> [Task input]
(** * C++ feature demonstrations: a shallow embedding and its properties

    The repository is a collection of independent C++ snippets.  Each
    program is embedded below the way it is written: templates become
    polymorphic definitions over type classes, [int] is a bounded integer
    whose overflow is undefined, references are locations of a store,
    [std::cout] is a text that only grows, and the threads example is a
    pool of instruction sequences run under an arbitrary schedule. *)

From stdpp Require Import base option numbers list strings gmap pretty functions.
From Stdlib Require Import SpecFloat.

Local Open Scope string_scope.
Local Open Scope Z_scope.

(** ** The C++ type [int]

    A 32-bit two's complement integer.  Arithmetic whose mathematical
    result leaves the range is undefined behaviour; the operations return
    [None] there. *)
Module CppInt.

Definition int_min : Z := - 2 ^ 31.
Definition int_max : Z := 2 ^ 31 - 1.

Definition in_range (z : Z) : bool := (int_min <=? z) && (z <=? int_max).

Definition add (a b : Z) : option Z :=
  if in_range (a + b) then Some (a + b) else None.

End CppInt.

(** ** The process and what surrounds it *)

(** What a program could read or change outside itself, apart from its
    standard output. *)
Record Environment := {
  argv : list string;
  stdin : string;
  files : gmap string string;
  network : list string
}.

(** [cout] is the text written to the standard output so far.  [supply]
    answers, in order, the requests for memory or for an operating-system
    resource that the process will make: [true] means the request is
    refused.  When the list is exhausted every request is granted. *)
Record World := {
  env : Environment;
  cout : string;
  supply : list bool
}.

Inductive exception : Type :=
| bad_alloc
| system_error.

(** A run either returns, or ends with an exception that no handler took
    ([std::terminate] ends the process there), or reaches an operation
    whose behaviour the language leaves undefined. *)
Inductive Outcome (A : Type) : Type :=
| Returned (a : A) (w : World)
| Uncaught (e : exception) (w : World)
| Undefined (w : World).
Arguments Returned {A} a w.
Arguments Uncaught {A} e w.
Arguments Undefined {A} w.

Definition Process (A : Type) : Type := World -> Outcome A.

#[export] Instance Process_ret : MRet Process := fun A a w => Returned a w.

#[export] Instance Process_bind : MBind Process := fun A B k m w =>
  match m w with
  | Returned a w' => k a w'
  | Uncaught e w' => Uncaught e w'
  | Undefined w' => Undefined w'
  end.

Definition final_world {A} (o : Outcome A) : World :=
  match o with
  | Returned _ w => w
  | Uncaught _ w => w
  | Undefined w => w
  end.

(** [std::endl] inserts a newline (and flushes). *)
Definition endl : string := String (Ascii.ascii_of_nat 10) "".

(** [std::cout << s]: the text is appended to the standard output.  An
    insertion into [std::cout] requests no memory; a stream does not
    throw when an insertion fails, and no example reads the state of
    [std::cout]: these insertions are taken to succeed. *)
Definition cout_put (s : string) : Process unit := fun w =>
  Returned tt {| env := env w; cout := cout w +:+ s; supply := supply w |}.

(** The answer to the next request, and the answers that remain. *)
Definition request (supply : list bool) : bool * list bool :=
  match supply with
  | [] => (false, [])
  | refused :: rest => (refused, rest)
  end.

(** A request for memory or for a system resource; a refused request
    throws [e]. *)
Definition acquire (e : exception) : Process unit := fun w =>
  let (refused, rest) := request (supply w) in
  let w' := {| env := env w; cout := cout w; supply := rest |} in
  if refused then Uncaught e w' else Returned tt w'.

(** An operation that is only defined where [o] is a value. *)
Definition defined {A} (o : option A) : Process A := fun w =>
  match o with
  | Some a => Returned a w
  | None => Undefined w
  end.

(** A [std::string] keeps a short text inside the object itself and
    requests memory from the heap only for a longer one.
    [small_capacity] is the number of characters that fit inside: 15 in
    the GNU and in the Microsoft library (22 in the LLVM one).  Every
    literal of the examples has at most 11 or at least 31 characters. *)
Definition small_capacity : nat := 15.

(** [std::string] built from a literal, copied or assigned. *)
Definition std_string (s : string) : Process string :=
  if (String.length s <=? small_capacity)%nat then mret s
  else acquire bad_alloc ;; mret s.

(** *** The vocabulary of the properties of a process *)

(** The world after [text] has been written to the standard output. *)
Definition printed (w : World) (text : string) : World :=
  {| env := env w; cout := cout w +:+ text; supply := supply w |}.

(** Nothing written yet, nothing around, every request granted. *)
Definition empty_world : World :=
  {| env := {| argv := []; stdin := ""; files := ∅; network := [] |};
     cout := ""; supply := [] |}.

(** The same world in another environment. *)
Definition with_env (e : Environment) (w : World) : World :=
  {| env := e; cout := cout w; supply := supply w |}.

Definition outcome_with_env {A} (e : Environment) (o : Outcome A) : Outcome A :=
  match o with
  | Returned a w => Returned a (with_env e w)
  | Uncaught x w => Uncaught x (with_env e w)
  | Undefined w => Undefined (with_env e w)
  end.
(* ===================================================================== *)
(** ** Promises *)
(* ===================================================================== *)

(** The three fates of the promise of an [async] call, each with the world
    as the call leaves it. *)
Inductive Outcome (A : Type) : Type :=
  | Resolved (a : A) (w : World)
  | Pending (w : World)
  | Threw (msg : string) (w : World).
Arguments Resolved {A} a w.
Arguments Pending {A} w.
Arguments Threw {A} msg w.

Definition Async (A : Type) : Type := World → Outcome A.

Definition ret {A} (a : A) : Async A := λ w, Resolved a w.

(** [await]: go on with the value once the promise resolves. *)
Definition bind {A B} (m : Async A) (k : A → Async B) : Async B :=
  λ w, match m w with
       | Resolved a w' => k a w'
       | Pending w' => Pending w'
       | Threw msg w' => Threw msg w'
       end.

Notation "'await!' x ':=' m 'in' k" := (bind m (λ x, k))
  (at level 10, x name, m at level 100, k at level 200).
Notation "'exec!' m 'in' k" := (bind m (λ _, k))
  (at level 10, m at level 100, k at level 200).

Definition outcome_world {A} (o : Outcome A) : World :=
  match o with
  | Resolved _ w => w
  | Pending w => w
  | Threw _ w => w
  end.
(** An expiry whose notice cannot be sent.  The timer that fires is
    disarmed and its callback gives up on the failed send with a warning in
    the log: the session stays on record with no timer left for it, the ledger
    is as it was and nothing is deleted. *)
Theorem expiry_when_notice_fails (config : Config) (env : Env) (n : nat)
    (due delay : Z) (userId : UserId) (guildId : GuildId) (channelId : ChannelId)
    (bot : Bot) (w : World) (e : Err) :
  nth_error (timers w) n = Some (mkTimer due delay (JExpire userId guildId channelId bot)) ->
  due <= clock w ->
  let fired := add_log (expiryLine userId guildId)
                       (set_timers (drop_nth n (timers w)) w) in
  sendMessage env fired bot channelId (expiryNotice config userId) = Rejected e ->
  let w' := deliver config env (Fire n) w in
  w' = add_log (mkLog LWarn "处理用户过期失败:" (Some e))
         (add_effect (ESend bot channelId (expiryNotice config userId) (Rejected e))
                     fired) /\
  users w' = users w /\ messages w' = messages w /\
  timers w' = drop_nth n (timers w) /\ started w' = started w /\
  targets (since w w') = [].
Proof.
  intros Hn Hdue fired Hs w'.
  assert (E : w' = add_log (mkLog LWarn "处理用户过期失败:" (Some e))
                     (add_effect (ESend bot channelId (expiryNotice config userId)
                                        (Rejected e)) fired)).
  { subst w'. cbn [deliver]. rewrite Hn. cbn [t_due t_job].
    assert (Hd : (due <=? clock w) = true) by (apply Z.leb_le; exact Hdue).
    rewrite Hd. cbn [perform].
    rewrite (onExpire_run_failed config env userId guildId channelId bot _ e Hs).
    reflexivity. }
  split; [exact E |]. rewrite E. repeat split.
  erewrite since_app; [| reflexivity]. reflexivity.
Qed.
(** Program points that are only reached once kReady has been observed or
    published. *)
Definition gated (pc : Pc) : bool :=
  match pc with
  | add_257 _ | run_202 _ | drain_215 _ | drain_217 _ _
  | node_run _ _ _ _ | node_ret _ _ _ => true
  | _ => false
  end.



Section ChainInvariant.
Context {Result Exn : Type}.


End ChainInvariant.


(** ** FutureBase (future_impl.h:453-586): the handle *)

Section Handle.
Context {Result Exn : Type}.

(** [impl_]: null, or the address of a core. *)
Record FutureBase := mkHandle { impl_ : option nat }.

(** The cores that are alive, by address.  [dealloc()] takes the core out;
    dereferencing the address of a core that is not alive is undefined
    behaviour, which the operations below report as [None]. *)
Abbreviation Store := (gmap nat (FutureImplBase Result Exn)).

(** [p->incRefCount()] *)
Definition deref_incRefCount (p : nat) (st : Store) : option Store :=
  match st !! p with
  | Some c => Some (<[p := incRefCount c]> st)
  | None => None
  end.

(** [p->decRefCountMaybeDestroy()] *)
Definition deref_decRefCountMaybeDestroy (p : nat) (st : Store) : option Store :=
  match st !! p with
  | Some c =>
      let '(c', last) := decRefCountMaybeDestroy c in
      Some (if last then delete p st else <[p := c']> st)
  | None => None
  end.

> [Work order] Retype the listing from its first line onward, stopping after the line that contains "(** ** The C++ type [int]" has been retyped in full.

> [Answer section]
(** * C++ feature demonstrations: a shallow embedding and its properties

    The repository is a collection of independent C++ snippets.  Each
    program is embedded below the way it is written: templates become
    polymorphic definitions over type classes, [int] is a bounded integer
    whose overflow is undefined, references are locations of a store,
    [std::cout] is a text that only grows, and the threads example is a
    pool of instruction sequences run under an arbitrary schedule. *)

From stdpp Require Import base option numbers list strings gmap pretty functions.
From Stdlib Require Import SpecFloat.

Local Open Scope string_scope.
Local Open Scope Z_scope.

(** ** The C++ type [int]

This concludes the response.